Work to complete ▸ The required result is one figure, the count of lines below with the string "that" in them.

[Data records]
******************************

Lemma sampleTime_lt (i j : Z) : (i < j)%Z -> sampleTime i < sampleTime j.
Proof. intros H. rewrite !sampleTime_half. unfold Qlt. simpl. lia. Qed.

Lemma sampleTime_inj (i j : Z) : sampleTime i == sampleTime j -> i = j.
Proof. rewrite !sampleTime_half. unfold Qeq. simpl. lia. Qed.

Lemma sampleTime_step (i : Z) : sampleTime (i + 1) - sampleTime i == 1 # 2.
Proof. rewrite !sampleTime_half. unfold Qeq, Qminus, Qplus, Qopp. simpl. lia. Qed.

(** Strictly increasing times, position by position. *)
Lemma SIMULATION_DATA_increasing (i j : nat) (d e : HydroDataPoint) :
  (i < j)%nat ->
  nth_error SIMULATION_DATA i = Some d ->
  nth_error SIMULATION_DATA j = Some e ->
  time d < time e.
Proof.
  intros Hij Hd He.
  apply SIMULATION_DATA_nth in Hd as [_ ->].
  apply SIMULATION_DATA_nth in He as [_ ->].
  apply sampleTime_lt. lia.
Qed.

(** The array as a strictly sorted list, the form the lookup uses. *)
Lemma SIMULATION_DATA_sorted :
  StronglySorted (fun d e => time d < time e) SIMULATION_DATA.
Proof.
  rewrite SIMULATION_DATA_map. generalize sampleCount, 0%nat.
  intros n. induction n as [|n IH]; intros a; simpl; constructor.
  - apply IH.
  - apply Forall_forall. intros e He.
    apply in_map_iff in He as [k [<- Hk]]. apply in_seq in Hk.
    apply sampleTime_lt. lia.
Qed.

(** C5.  The generated series has 97 samples, that is duration / step +
    1 with duration 48 and step 0.5; consecutive samples are exactly 0.5
    apart, so times increase strictly along the array; the first time is
    0 and the last is 48 = [MAX_TIME]. *)
Theorem series_length_and_times :
  List.length SIMULATION_DATA = 97%nat /\
  inject_Z (Z.of_nat (List.length SIMULATION_DATA))
    == inject_Z TOTAL_HOURS / (1 # 2) + 1 /\
  (forall i d e,
      nth_error SIMULATION_DATA i = Some d ->
      nth_error SIMULATION_DATA (S i) = Some e ->
      time d < time e /\ time e - time d == 1 # 2) /\
  (forall i j d e,
      (i < j)%nat ->
      nth_error SIMULATION_DATA i = Some d ->
      nth_error SIMULATION_DATA j = Some e ->
      time d < time e) /\
  (exists d, hd_error SIMULATION_DATA = Some d /\ time d == 0) /\
  (exists d,
      nth_error SIMULATION_DATA (List.length SIMULATION_DATA - 1) = Some d /\
      time d == 48 /\ time d == MAX_TIME).
Proof.
  split; [exact SIMULATION_DATA_length|].
  split; [rewrite SIMULATION_DATA_length; reflexivity|].
  split.
  { intros i d e Hd He. split.
    - apply (SIMULATION_DATA_increasing i (S i)); auto.
    - apply SIMULATION_DATA_nth in Hd as [_ ->].
      apply SIMULATION_DATA_nth in He as [_ ->].
      cbn [time dataPoint]. rewrite Nat2Z.inj_succ, <- Z.add_1_r.
      apply sampleTime_step. }
  split; [exact SIMULATION_DATA_increasing|].
  split.
  - exists (dataPoint 0). split; [|reflexivity].
    rewrite SIMULATION_DATA_map. reflexivity.
  - exists (dataPoint 96). rewrite SIMULATION_DATA_length.
    split; [|split; reflexivity].
    apply SIMULATION_DATA_nth. split; [unfold sampleCount; lia | reflexivity].
Qed.

End SeriesTimes.

(** ** Sample lookup *)

Section Lookup.
Local Open Scope Q_scope.

(** [find] returns the first element that passes the test. *)
Lemma find_first {A : Type} (f : A -> bool) (l : list A) (x : A) :
  find f l = Some x ->
  exists l1 l2,
    l = l1 ++ x :: l2 /\ f x = true /\ forall y, In y l1 -> f y = false.
Proof.
  induction l as [|a l IH]; simpl; [discriminate|].
  destruct (f a) eqn:Hfa.
  - intros [= <-]. exists [], l. repeat split; [exact Hfa | intros y []].
  - intros H. destruct (IH H) as (l1 & l2 & -> & Hx & Hl1).
    exists (a :: l1), l2. repeat split; [exact Hx|].
    intros y [<- | Hy]; [exact Hfa | exact (Hl1 y Hy)].
Qed.

Lemma sorted_after {A : Type} (R : A -> A -> Prop) (l1 l2 : list A) (x : A) :
  StronglySorted R (l1 ++ x :: l2) -> Forall (R x) l2.
Proof.
  induction l1 as [|a l1 IH]; simpl; intros H;
    apply StronglySorted_inv in H as [Hs Hf]; [exact Hf | exact (IH Hs)].
Qed.

Lemma find_pointwise {A : Type} (f g : A -> bool) (l : list A) :
  (forall x, f x = g x) -> find f l = find g l.
Proof.
  intros H. induction l as [|a l IH]; simpl; [reflexivity|].
  rewrite H, IH. reflexivity.
Qed.

Lemma atOrAfter_true (now : Q) (d : HydroDataPoint) :
  Qle_bool now (time d) = true <-> now <= time d.
Proof. apply Qle_bool_iff. Qed.

Lemma atOrAfter_false (now : Q) (d : HydroDataPoint) :
  Qle_bool now (time d) = false <-> time d < now.
Proof.
  rewrite <- not_true_iff_false, atOrAfter_true. split.
  - apply Qnot_le_lt.
  - apply Qlt_not_le.
Qed.

(** The lookup does not depend on how [now] is written as a fraction. *)
Lemma currentData_Qeq (data : list HydroDataPoint) (now now' : Q) :
  now' == now -> currentData data now' = currentData data now.
Proof.
  intros H. unfold currentData, findAtOrAfter.
  rewrite (find_pointwise (fun d => Qle_bool now' (time d))
                          (fun d => Qle_bool now (time d))); [reflexivity|].
  intros d. rewrite H. reflexivity.
Qed.

Section Sorted.
Variable data : list HydroDataPoint.
Variable now : Q.
Hypothesis data_sorted : StronglySorted byTime data.
Hypothesis data_nonempty : data <> [].

(** On a strictly sorted, non-empty series the lookup is total; its
    result is the sample of least time at or after [now] when one
    exists, the sample whose time is [now] when there is one, and the
    last sample when every time is before [now]. *)
Lemma currentData_sorted :
  exists d,
    currentData data now = Some d /\ In d data /\
    ((exists e, In e data /\ now <= time e) ->
     now <= time d /\
     forall e, In e data -> now <= time e -> time d <= time e) /\
    (forall e, In e data -> time e == now -> d = e) /\
    ((forall e, In e data -> time e < now) ->
     nth_error data (List.length data - 1) = Some d).
Proof.
  unfold currentData, findAtOrAfter.
  destruct (find (fun d => Qle_bool now (time d)) data) as [d|] eqn:Hfind.
  - destruct (find_first _ _ _ Hfind) as (l1 & l2 & Hsplit & Hd & Hbefore).
    apply atOrAfter_true in Hd.
    assert (Hafter : Forall (byTime d) l2)
      by (apply (sorted_after byTime l1); rewrite <- Hsplit; exact data_sorted).
    rewrite Forall_forall in Hafter.
    assert (Hin : In d data) by (rewrite Hsplit; apply in_elt).
    assert (Hcases : forall e, In e data -> now <= time e ->
                               e = d \/ time d < time e).
    { intros e He Hle. rewrite Hsplit in He.
      apply in_app_or in He as [He | [<- | He]].
      - apply Hbefore, atOrAfter_false in He.
        exfalso. exact (Qlt_not_le _ _ He Hle).
      - left; reflexivity.
      - right. exact (Hafter e He). }
    exists d. repeat split; auto.
    + intros e He Hle. destruct (Hcases e He Hle) as [-> | Hlt].
      * apply Qle_refl.
      * apply Qlt_le_weak, Hlt.
    + intros e He Heq.
      destruct (Hcases e He) as [-> | Hlt]; [rewrite Heq; apply Qle_refl | reflexivity |].
      exfalso. rewrite Heq in Hlt. exact (Qlt_not_le _ _ Hlt Hd).
    + intros Hall. exfalso. exact (Qlt_not_le _ _ (Hall d Hin) Hd).
  - assert (Hall : forall e, In e data -> time e < now).
    { intros e He. apply atOrAfter_false. exact (find_none _ _ Hfind e He). }
    destruct (nth_error data (List.length data - 1)) as [d|] eqn:Hlast.
    + exists d. repeat split; auto.
      * apply (nth_error_In _ _ Hlast).
      * destruct H as [e [He Hle]]. exfalso. exact (Qlt_not_le _ _ (Hall e He) Hle).
      * destruct H as [e [He Hle]]. exfalso. exact (Qlt_not_le _ _ (Hall e He) Hle).
      * intros e He Heq. exfalso. apply (Qlt_irrefl now).
        rewrite <- Heq at 1. exact (Hall e He).
    + exfalso. apply nth_error_None in Hlast.
      destruct data; [apply data_nonempty; reflexivity | simpl in Hlast; lia].
Qed.

End Sorted.

(** The lookup on the generated series, by index: the sample [k] is
    returned when [now] lies in the half-open interval that ends at
    its time and starts at the time of the sample before. *)
Lemma currentData_index (now : Q) (k : nat) :
  (k < sampleCount)%nat ->
  now <= sampleTime (Z.of_nat k) ->
  k = 0%nat \/ sampleTime (Z.of_nat k - 1) < now ->
  currentData SIMULATION_DATA now = Some (dataPoint (Z.of_nat k)).
Proof.
  intros Hk Hle Hprev.
  destruct (currentData_sorted SIMULATION_DATA now SIMULATION_DATA_sorted)
    as (d & Hd & Hin & Hleast & _).
  { rewrite SIMULATION_DATA_map. discriminate. }
  rewrite Hd. f_equal.
  assert (Hink : In (dataPoint (Z.of_nat k)) SIMULATION_DATA)
    by (apply SIMULATION_DATA_In; exists k; auto).
  destruct Hleast as [Hnow Hmin]; [exists (dataPoint (Z.of_nat k)); auto|].
  specialize (Hmin _ Hink Hle).
  apply SIMULATION_DATA_In in Hin as [j [Hj ->]].
  cbn [time dataPoint] in Hnow, Hmin.
  destruct (Nat.lt_trichotomy j k) as [Hlt | [-> | Hgt]]; [|reflexivity|].
  - exfalso. destruct Hprev as [-> | Hprev]; [lia|].
    apply (Qlt_irrefl now). eapply Qle_lt_trans; [exact Hnow|].
    eapply Qle_lt_trans; [|exact Hprev].
    destruct (Z.eq_dec (Z.of_nat j) (Z.of_nat k - 1)) as [-> | Hne];
      [apply Qle_refl | apply Qlt_le_weak, sampleTime_lt; lia].
  - exfalso. apply (Qlt_irrefl (sampleTime (Z.of_nat k))).
    eapply Qlt_le_trans; [apply (sampleTime_lt (Z.of_nat k) (Z.of_nat j)); lia|].
    exact Hmin.
Qed.

Lemma currentData_past_end (now : Q) :
  MAX_TIME < now -> currentData SIMULATION_DATA now = Some (dataPoint 96).
Proof.
  intros Hnow.
  destruct (currentData_sorted SIMULATION_DATA now SIMULATION_DATA_sorted)
    as (d & Hd & _ & _ & _ & Hlast).
  { rewrite SIMULATION_DATA_map. discriminate. }
  rewrite Hd, <- Hlast.
  - rewrite SIMULATION_DATA_length. symmetry.
    apply (SIMULATION_DATA_nth 96). split; [unfold sampleCount; lia | reflexivity].
  - intros e He. apply SIMULATION_DATA_In in He as [j [Hj ->]].
    cbn [time dataPoint]. eapply Qle_lt_trans; [|exact Hnow].
    destruct (Z.eq_dec (Z.of_nat j) 96) as [-> | Hne];
      [discriminate | apply Qlt_le_weak].
    eapply Qlt_le_trans; [apply (sampleTime_lt _ 96); unfold sampleCount in Hj; lia|].
    discriminate.
Qed.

******************************

Task answer ▸ 3